Boys Logic

#boyslogic- “because it bugs you”

Lately I have been going crazy thinking that my boyfriend doesn’t want to kiss me anymore or doesn’t like to. I mean it is like breaking his arm to get a kiss hello! When I finally get one it is like not meaningful at all. This has been seriously bothering me. I keep thinking I did something wrong, or maybe I try to kiss him too much and he wants his space?

That must be it, I am kissing him too much.

That’s okay, I can lay off.

I mean even though I don’t want to.

But like who doesn’t like kissing?

Let alone, who doesn’t like kissing me?

It’s okay, next time I see him I will let him kiss me first.

Alright I’m here!
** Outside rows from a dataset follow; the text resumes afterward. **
(* ===== verification/AuthOrgStore.v ===== *)
(** The statements of the auth service's generated store on organizations,
    teams, invitations, the audit log and webhooks:
    [services/auth/internal/store] ([organizations.sql.go], [teams.sql.go],
    [invites.sql.go], [audit_logs.sql.go], [webhooks.sql.go]), with the
    constraints, defaults, cascades and triggers of the migrations. *)

From S2P Require Import Prelude Tables GoStr AuthModels AuthStore.

Module AuthOrgStore.

(** * Definitions *)

Definition org_roles : list string := ["owner"; "admin"; "member"].
Definition team_roles : list string := ["lead"; "member"].
Definition invite_roles : list string := ["admin"; "member"].
Definition plans : list string := ["free"; "pro"; "enterprise"].

(** [ORDER BY a, b] on two text columns. *)
Definition text2_le `{Collation} {A} (k1 k2 : A -> string) (a b : A) : Prop :=
  text_lt (k1 a) (k1 b) = true \/ (k1 a = k1 b /\ text_lt (k2 b) (k2 a) = false).

#[export] Instance text2_le_dec `{Collation} {A} (k1 k2 : A -> string) : RelDecision (text2_le k1 k2).
Proof. unfold text2_le. intros a b. apply _. Defined.

Definition order_text2 `{Collation} {A} (k1 k2 : A -> string) (l : list A) : list A :=
  merge_sort (text2_le k1 k2) l.

(** ** [organizations.sql.go] *)
Definition in_org (orgID : uuid) (m : OrgMembership) : bool := bool_decide (om_OrgID m = orgID).
Definition is_member (orgID userID : uuid) (m : OrgMembership) : bool :=
  bool_decide (om_OrgID m = orgID) && bool_decide (om_UserID m = userID).

Definition CountOrgMembers (orgID : uuid) (_ : Z) (d : DB) : result DBError Z :=
  Ok (count_where (in_org orgID) (org_memberships d)).

Definition CountOrganizations (_ : Z) (d : DB) : result DBError Z :=
  Ok (count_where (fun _ => true) (organizations d)).

Definition CreateOrgMembership (orgID userID : uuid) (role : string) (now : Z) (id : uuid) (d : DB) :
    result DBError (OrgMembership * DB) :=
  insert_row org_memberships set_org_memberships
    [(bool_decide (role ∉ org_roles), ErrCheckViolation);
     (any_row (is_member orgID userID) (org_memberships d), ErrUniqueViolation);
     (missing (organizations d) orgID, ErrForeignKeyViolation);
     (missing (users d) userID, ErrForeignKeyViolation)] id
    (mkOrgMembership id orgID userID role now now) d.

Definition CreateOrganization (slug name : string) (now : Z) (id : uuid) (d : DB) :
    result DBError (Organization * DB) :=
  insert_row organizations set_organizations
    [(any_row (fun o => bool_decide (o_Slug o = slug)) (organizations d), ErrUniqueViolation)] id
    (mkOrganization id slug name None "free" None 5 now now) d.

Definition DeleteOrgMembership (orgID userID : uuid) (_ : Z) (d : DB) : result DBError (unit * DB) :=
  Ok (tt, set_org_memberships (delete_where (is_member orgID userID) (org_memberships d)) d).

(** Deleted teams take their members with them; invitations to them stay,
    without the team. *)
Definition team_gone (p : Team -> bool) (d : DB) (t : uuid) : bool :=
  match teams d !! t with Some t => p t | None => false end.

Definition delete_teams (p : Team -> bool) (d : DB) : DB :=
  let memberships := delete_where (fun m => team_gone p d (tm_TeamID m)) (team_memberships d) in
  let invs := update_where (fun i => match iv_TeamID i with Some t => team_gone p d t | None => false end)
                (fun i => mkInvite (iv_ID i) (iv_OrgID i) None (iv_InvitedBy i) (iv_Email i) (iv_Role i)
                   (iv_TokenHash i) (iv_Status i) (iv_ExpiresAt i) (iv_AcceptedAt i) (iv_CreatedAt i))
                (invites d) in
  set_teams (delete_where p (teams d)) (set_team_memberships memberships (set_invites invs d)).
Just waiting for my kiss…

…Still waiting…

Boyfriend: “What are you making for dinner?”

WHAAAAT?! He asks me what I am making for dinner and he hasn’t even given me a kiss hello yet?! (metaphorical steam coming out of my ears- imagine it)

Fine. You want freaking DINNER?! I’ll make it, but not happily! I’ll show him an unhappy dinner. Frozen, cardboard, pizza crap!

Then he says: “You don’t even kiss me anymore.”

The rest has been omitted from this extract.